*** Provided material ***

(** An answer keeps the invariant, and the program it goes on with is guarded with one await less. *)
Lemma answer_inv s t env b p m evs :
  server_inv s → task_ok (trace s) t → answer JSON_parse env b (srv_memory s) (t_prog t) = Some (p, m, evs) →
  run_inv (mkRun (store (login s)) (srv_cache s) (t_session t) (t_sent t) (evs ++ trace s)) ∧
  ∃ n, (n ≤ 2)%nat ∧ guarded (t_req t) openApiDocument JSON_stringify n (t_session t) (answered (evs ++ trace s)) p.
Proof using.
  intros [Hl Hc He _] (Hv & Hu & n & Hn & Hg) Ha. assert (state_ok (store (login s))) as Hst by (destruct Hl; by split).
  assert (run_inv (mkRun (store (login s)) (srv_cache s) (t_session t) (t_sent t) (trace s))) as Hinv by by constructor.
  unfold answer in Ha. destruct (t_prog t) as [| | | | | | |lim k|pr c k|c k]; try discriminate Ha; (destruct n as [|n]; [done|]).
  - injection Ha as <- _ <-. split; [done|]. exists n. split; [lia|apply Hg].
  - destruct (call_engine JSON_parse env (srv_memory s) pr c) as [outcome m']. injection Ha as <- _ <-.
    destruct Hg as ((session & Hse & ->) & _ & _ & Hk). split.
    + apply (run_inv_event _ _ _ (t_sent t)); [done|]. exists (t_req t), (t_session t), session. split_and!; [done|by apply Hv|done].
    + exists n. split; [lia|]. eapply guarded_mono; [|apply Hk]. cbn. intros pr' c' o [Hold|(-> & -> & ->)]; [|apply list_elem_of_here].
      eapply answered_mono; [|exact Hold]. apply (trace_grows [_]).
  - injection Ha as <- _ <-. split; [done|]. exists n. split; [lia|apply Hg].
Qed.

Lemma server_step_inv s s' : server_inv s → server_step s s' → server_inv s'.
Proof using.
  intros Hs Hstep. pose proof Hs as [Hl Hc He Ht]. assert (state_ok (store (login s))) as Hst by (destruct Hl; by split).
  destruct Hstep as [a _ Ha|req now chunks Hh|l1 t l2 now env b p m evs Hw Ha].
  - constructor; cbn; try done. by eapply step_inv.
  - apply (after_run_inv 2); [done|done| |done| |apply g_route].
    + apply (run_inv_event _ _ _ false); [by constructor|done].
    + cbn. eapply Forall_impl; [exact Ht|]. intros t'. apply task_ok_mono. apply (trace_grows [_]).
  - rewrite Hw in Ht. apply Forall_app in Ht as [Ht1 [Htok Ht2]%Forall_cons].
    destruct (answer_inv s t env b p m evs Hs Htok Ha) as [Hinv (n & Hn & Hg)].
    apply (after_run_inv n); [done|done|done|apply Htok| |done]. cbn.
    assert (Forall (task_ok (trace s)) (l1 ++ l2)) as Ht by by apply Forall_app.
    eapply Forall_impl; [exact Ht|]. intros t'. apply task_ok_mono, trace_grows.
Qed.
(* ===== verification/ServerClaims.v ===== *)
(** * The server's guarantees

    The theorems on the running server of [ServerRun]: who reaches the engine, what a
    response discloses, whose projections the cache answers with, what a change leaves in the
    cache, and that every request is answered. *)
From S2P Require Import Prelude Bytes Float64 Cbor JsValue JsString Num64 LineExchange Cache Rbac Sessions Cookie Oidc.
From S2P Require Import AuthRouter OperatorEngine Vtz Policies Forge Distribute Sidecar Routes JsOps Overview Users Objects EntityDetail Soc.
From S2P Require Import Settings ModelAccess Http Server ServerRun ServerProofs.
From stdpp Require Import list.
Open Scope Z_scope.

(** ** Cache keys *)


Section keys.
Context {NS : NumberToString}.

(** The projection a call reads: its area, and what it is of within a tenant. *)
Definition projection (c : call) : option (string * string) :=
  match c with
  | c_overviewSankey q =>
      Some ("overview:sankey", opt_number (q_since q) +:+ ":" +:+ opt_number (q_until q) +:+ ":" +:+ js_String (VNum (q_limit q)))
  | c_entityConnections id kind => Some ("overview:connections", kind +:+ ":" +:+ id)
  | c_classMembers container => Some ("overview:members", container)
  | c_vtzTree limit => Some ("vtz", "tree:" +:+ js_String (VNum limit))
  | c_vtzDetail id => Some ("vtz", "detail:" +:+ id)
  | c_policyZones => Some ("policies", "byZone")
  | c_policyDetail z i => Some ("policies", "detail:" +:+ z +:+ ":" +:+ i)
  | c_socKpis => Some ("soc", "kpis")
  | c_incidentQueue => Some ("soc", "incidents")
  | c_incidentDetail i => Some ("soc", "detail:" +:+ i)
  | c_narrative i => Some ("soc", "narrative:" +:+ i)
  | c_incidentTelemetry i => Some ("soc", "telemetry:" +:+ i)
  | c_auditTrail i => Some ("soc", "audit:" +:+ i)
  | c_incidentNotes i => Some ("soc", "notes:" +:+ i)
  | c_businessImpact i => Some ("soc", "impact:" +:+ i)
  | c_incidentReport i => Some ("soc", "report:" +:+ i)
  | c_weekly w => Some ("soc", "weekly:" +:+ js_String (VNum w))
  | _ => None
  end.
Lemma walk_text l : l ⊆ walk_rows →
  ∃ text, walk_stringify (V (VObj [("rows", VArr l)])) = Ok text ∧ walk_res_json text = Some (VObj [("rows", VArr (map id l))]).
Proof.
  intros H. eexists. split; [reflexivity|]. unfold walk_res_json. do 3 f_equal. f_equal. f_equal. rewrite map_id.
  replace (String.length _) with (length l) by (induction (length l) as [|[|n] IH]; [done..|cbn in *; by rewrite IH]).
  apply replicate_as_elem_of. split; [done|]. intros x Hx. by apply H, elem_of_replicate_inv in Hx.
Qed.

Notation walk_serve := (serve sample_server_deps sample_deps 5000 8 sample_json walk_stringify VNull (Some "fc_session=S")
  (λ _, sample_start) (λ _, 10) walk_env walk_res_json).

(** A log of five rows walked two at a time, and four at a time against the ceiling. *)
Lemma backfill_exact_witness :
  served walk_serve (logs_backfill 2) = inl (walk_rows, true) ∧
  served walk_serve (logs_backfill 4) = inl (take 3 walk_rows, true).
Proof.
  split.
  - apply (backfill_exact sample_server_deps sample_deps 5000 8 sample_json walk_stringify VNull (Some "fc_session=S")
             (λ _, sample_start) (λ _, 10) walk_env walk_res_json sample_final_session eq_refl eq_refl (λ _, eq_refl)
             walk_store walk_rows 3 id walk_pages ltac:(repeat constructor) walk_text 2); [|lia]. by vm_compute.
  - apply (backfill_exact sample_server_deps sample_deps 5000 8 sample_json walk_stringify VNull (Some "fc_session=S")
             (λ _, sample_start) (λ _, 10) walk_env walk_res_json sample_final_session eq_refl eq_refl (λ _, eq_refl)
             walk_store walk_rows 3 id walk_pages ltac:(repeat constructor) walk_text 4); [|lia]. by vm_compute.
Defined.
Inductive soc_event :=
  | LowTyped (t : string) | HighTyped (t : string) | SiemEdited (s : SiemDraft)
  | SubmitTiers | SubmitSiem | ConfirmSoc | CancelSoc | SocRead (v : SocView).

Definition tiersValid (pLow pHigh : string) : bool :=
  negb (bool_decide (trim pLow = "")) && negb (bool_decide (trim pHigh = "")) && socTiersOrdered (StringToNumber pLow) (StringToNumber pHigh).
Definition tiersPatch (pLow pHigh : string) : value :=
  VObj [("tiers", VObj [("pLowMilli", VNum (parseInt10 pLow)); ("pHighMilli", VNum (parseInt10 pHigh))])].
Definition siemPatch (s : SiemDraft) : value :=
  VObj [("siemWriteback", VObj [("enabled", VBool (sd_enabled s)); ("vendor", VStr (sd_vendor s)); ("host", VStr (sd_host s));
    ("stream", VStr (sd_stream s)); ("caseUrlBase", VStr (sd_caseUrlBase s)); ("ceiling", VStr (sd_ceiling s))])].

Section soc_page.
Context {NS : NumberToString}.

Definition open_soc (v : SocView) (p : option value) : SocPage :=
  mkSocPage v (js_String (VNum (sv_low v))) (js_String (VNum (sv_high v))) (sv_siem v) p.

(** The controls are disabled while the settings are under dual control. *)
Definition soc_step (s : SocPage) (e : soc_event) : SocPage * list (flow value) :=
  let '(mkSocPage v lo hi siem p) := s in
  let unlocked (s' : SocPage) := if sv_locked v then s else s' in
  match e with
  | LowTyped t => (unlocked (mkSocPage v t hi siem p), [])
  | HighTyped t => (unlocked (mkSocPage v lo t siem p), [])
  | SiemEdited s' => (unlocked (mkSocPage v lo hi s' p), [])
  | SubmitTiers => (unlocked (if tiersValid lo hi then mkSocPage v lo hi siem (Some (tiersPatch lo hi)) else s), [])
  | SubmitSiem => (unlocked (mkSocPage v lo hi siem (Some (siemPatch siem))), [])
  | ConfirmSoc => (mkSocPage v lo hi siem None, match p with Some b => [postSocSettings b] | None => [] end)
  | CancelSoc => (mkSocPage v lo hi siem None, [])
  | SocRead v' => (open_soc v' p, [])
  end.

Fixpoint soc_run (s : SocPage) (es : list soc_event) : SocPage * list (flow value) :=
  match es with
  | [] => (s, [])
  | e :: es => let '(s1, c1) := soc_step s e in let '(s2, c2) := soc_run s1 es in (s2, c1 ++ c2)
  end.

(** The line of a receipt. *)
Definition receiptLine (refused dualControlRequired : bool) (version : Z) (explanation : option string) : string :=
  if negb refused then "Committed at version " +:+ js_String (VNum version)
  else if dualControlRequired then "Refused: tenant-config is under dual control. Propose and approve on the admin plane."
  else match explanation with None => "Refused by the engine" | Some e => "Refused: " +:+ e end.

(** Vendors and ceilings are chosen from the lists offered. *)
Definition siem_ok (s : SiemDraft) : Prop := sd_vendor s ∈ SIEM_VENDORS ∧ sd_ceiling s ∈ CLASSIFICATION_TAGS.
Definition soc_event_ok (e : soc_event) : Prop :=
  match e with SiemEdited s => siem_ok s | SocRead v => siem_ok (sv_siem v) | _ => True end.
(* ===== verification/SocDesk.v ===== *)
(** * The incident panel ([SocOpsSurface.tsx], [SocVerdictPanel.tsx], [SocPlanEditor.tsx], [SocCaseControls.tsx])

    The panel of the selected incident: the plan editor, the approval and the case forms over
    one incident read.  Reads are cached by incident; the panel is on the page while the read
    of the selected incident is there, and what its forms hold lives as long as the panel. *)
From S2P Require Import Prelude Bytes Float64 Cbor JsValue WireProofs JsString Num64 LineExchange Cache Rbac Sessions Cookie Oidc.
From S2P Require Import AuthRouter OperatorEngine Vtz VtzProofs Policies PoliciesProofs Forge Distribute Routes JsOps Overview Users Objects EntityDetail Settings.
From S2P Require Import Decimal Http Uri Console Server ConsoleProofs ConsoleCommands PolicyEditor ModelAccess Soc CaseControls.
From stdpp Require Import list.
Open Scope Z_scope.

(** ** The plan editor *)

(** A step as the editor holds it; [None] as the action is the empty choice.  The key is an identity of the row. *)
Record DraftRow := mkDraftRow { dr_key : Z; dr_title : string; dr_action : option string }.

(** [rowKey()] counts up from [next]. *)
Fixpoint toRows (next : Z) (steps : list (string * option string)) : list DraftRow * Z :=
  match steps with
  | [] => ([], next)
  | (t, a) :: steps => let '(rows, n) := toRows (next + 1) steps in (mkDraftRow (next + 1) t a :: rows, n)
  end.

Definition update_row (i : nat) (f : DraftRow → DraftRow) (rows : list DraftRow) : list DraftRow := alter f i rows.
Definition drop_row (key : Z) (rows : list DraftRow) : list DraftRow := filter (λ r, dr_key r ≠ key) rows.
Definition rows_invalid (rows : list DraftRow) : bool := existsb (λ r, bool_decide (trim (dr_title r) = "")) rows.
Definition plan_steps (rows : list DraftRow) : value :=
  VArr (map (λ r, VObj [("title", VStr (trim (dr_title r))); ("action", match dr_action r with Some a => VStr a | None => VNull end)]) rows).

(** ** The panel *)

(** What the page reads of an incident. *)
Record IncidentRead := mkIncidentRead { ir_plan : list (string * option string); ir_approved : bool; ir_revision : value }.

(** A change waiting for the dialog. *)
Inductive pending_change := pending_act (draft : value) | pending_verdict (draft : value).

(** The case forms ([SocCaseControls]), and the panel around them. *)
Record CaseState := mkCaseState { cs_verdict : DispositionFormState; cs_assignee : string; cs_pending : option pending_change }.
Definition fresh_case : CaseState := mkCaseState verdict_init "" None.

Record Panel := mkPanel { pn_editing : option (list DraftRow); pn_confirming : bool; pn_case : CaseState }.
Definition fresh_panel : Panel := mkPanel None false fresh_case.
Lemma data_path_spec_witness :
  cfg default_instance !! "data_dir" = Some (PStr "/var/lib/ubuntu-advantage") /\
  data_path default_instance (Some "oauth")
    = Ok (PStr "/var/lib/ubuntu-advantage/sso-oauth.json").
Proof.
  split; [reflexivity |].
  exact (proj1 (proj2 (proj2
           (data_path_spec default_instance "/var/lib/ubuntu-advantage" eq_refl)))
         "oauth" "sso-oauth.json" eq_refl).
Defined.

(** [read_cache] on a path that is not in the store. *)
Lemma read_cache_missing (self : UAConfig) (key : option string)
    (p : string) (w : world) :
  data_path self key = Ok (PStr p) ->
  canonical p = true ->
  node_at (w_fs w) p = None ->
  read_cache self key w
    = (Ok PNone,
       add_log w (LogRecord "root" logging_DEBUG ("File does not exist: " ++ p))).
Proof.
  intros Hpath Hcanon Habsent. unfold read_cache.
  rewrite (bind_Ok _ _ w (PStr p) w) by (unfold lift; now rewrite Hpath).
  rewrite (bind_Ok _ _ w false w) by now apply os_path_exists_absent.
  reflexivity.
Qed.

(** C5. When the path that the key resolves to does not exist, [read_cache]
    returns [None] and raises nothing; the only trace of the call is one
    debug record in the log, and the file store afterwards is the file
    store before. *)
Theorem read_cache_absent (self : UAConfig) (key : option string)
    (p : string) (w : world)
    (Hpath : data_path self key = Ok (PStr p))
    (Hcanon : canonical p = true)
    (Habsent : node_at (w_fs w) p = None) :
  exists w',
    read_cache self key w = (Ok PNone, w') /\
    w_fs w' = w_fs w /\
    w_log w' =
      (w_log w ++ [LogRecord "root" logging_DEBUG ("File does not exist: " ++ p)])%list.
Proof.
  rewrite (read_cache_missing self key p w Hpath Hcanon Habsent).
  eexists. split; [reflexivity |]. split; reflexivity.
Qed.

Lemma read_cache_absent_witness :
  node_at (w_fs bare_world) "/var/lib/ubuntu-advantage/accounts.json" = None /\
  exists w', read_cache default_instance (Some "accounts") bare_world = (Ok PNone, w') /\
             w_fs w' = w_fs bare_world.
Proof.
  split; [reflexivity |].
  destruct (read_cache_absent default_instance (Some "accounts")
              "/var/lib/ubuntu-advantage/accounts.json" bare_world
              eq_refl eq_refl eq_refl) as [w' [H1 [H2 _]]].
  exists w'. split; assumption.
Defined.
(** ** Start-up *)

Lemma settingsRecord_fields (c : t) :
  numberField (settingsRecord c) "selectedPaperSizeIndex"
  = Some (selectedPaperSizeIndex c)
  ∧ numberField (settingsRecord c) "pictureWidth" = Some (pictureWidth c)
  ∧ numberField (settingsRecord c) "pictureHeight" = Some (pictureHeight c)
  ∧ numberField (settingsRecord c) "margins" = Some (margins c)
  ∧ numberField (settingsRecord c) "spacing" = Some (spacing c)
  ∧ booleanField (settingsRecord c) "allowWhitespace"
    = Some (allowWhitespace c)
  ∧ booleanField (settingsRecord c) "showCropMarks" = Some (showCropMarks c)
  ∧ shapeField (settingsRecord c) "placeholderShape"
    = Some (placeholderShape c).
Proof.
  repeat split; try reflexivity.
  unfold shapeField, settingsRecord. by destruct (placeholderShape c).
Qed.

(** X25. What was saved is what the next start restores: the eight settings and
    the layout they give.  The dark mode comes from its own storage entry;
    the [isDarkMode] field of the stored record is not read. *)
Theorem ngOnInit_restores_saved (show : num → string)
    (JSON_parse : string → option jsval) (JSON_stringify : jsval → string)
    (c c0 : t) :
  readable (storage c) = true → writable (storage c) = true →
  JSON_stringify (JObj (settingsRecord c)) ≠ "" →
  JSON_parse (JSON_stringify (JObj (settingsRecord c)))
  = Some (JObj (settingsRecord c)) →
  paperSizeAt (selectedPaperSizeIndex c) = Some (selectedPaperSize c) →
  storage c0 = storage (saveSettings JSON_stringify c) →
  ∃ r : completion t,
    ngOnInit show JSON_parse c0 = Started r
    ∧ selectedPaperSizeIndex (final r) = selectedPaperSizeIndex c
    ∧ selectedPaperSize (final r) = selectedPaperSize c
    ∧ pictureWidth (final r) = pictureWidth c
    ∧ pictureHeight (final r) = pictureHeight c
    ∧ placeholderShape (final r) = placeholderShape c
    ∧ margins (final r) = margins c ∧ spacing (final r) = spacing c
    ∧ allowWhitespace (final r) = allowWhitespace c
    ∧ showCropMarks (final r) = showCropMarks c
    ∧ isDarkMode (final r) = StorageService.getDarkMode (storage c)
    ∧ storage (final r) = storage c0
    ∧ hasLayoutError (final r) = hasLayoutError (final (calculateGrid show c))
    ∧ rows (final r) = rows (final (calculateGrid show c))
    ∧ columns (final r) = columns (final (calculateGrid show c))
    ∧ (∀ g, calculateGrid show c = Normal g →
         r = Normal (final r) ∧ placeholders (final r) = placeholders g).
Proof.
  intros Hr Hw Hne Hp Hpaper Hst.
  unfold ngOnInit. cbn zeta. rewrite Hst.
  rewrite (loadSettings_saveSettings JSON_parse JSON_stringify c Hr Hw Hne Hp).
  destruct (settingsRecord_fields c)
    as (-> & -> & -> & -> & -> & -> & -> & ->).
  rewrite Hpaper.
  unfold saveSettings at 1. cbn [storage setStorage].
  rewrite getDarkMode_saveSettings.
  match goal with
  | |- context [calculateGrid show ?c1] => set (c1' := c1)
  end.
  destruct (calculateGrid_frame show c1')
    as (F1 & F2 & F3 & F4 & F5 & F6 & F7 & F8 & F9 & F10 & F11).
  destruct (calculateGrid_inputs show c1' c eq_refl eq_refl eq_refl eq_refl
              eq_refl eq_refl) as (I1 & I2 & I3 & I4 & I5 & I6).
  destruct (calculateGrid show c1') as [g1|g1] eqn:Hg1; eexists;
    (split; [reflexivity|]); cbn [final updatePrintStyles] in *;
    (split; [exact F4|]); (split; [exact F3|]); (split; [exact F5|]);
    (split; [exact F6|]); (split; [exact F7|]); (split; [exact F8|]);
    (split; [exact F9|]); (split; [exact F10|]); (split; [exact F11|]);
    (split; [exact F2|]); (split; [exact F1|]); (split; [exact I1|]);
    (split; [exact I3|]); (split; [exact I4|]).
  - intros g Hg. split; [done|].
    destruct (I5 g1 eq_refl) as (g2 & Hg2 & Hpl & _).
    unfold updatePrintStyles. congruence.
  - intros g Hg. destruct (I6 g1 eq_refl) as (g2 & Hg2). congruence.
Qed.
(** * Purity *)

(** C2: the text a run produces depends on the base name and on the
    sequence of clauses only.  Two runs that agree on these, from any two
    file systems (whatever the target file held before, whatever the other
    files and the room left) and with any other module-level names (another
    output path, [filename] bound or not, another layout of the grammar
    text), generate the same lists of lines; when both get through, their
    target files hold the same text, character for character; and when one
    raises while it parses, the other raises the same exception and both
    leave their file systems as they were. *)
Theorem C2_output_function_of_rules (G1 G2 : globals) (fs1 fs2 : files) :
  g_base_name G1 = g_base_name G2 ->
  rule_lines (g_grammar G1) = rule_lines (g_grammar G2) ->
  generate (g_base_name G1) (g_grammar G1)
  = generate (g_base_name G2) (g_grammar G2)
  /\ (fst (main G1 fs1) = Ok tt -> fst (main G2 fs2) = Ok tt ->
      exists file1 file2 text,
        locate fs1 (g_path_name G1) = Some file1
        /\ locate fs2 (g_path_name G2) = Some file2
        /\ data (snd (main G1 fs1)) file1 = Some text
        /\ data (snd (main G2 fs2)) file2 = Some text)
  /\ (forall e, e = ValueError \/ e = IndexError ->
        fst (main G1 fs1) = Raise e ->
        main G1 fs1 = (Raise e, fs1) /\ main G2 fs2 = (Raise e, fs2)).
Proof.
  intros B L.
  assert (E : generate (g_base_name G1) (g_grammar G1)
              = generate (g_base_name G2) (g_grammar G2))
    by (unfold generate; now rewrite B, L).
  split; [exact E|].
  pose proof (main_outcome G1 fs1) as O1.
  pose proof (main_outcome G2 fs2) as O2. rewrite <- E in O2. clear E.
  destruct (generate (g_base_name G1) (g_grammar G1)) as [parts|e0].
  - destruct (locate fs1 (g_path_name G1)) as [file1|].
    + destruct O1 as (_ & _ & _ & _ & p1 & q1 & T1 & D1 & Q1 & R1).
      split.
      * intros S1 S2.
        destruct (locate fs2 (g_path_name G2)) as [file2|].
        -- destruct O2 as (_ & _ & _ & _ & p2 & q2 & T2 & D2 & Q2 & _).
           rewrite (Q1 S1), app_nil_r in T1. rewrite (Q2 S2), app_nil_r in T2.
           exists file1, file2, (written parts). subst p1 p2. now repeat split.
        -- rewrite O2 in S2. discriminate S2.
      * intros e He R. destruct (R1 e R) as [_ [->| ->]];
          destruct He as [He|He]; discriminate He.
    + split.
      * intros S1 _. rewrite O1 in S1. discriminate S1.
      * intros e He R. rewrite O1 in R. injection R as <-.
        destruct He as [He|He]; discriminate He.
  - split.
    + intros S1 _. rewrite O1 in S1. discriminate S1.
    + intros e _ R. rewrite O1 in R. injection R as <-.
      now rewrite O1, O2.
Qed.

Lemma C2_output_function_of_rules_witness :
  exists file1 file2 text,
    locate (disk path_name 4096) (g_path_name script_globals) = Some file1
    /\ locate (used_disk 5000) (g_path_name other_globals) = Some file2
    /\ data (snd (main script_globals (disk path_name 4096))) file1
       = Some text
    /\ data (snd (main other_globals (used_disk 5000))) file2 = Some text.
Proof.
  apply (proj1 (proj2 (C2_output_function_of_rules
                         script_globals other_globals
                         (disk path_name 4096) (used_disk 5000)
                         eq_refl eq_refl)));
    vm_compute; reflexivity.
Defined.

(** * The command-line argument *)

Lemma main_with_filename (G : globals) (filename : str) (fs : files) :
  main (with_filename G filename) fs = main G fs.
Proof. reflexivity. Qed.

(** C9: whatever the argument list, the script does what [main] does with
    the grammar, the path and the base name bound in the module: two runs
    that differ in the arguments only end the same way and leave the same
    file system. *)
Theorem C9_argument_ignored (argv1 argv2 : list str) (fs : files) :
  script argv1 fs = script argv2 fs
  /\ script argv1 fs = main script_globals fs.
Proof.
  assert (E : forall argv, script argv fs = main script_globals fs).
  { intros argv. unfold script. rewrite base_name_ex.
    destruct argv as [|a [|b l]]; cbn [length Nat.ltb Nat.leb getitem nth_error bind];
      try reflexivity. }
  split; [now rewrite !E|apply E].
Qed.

*** End of Provided material ***

(What is expected): Transcribe, exactly and without additions, the lines of the records above, beginning with the line that contains "eapply answered_mono; [|exact" and ending with the line that contains "false); [by constructor|done].", both included.

(Written solution):
      eapply answered_mono; [|exact Hold]. apply (trace_grows [_]).
  - injection Ha as <- _ <-. split; [done|]. exists n. split; [lia|apply Hg].
Qed.

Lemma server_step_inv s s' : server_inv s → server_step s s' → server_inv s'.
Proof using.
  intros Hs Hstep. pose proof Hs as [Hl Hc He Ht]. assert (state_ok (store (login s))) as Hst by (destruct Hl; by split).
  destruct Hstep as [a _ Ha|req now chunks Hh|l1 t l2 now env b p m evs Hw Ha].
  - constructor; cbn; try done. by eapply step_inv.
  - apply (after_run_inv 2); [done|done| |done| |apply g_route].
    + apply (run_inv_event _ _ _ false); [by constructor|done].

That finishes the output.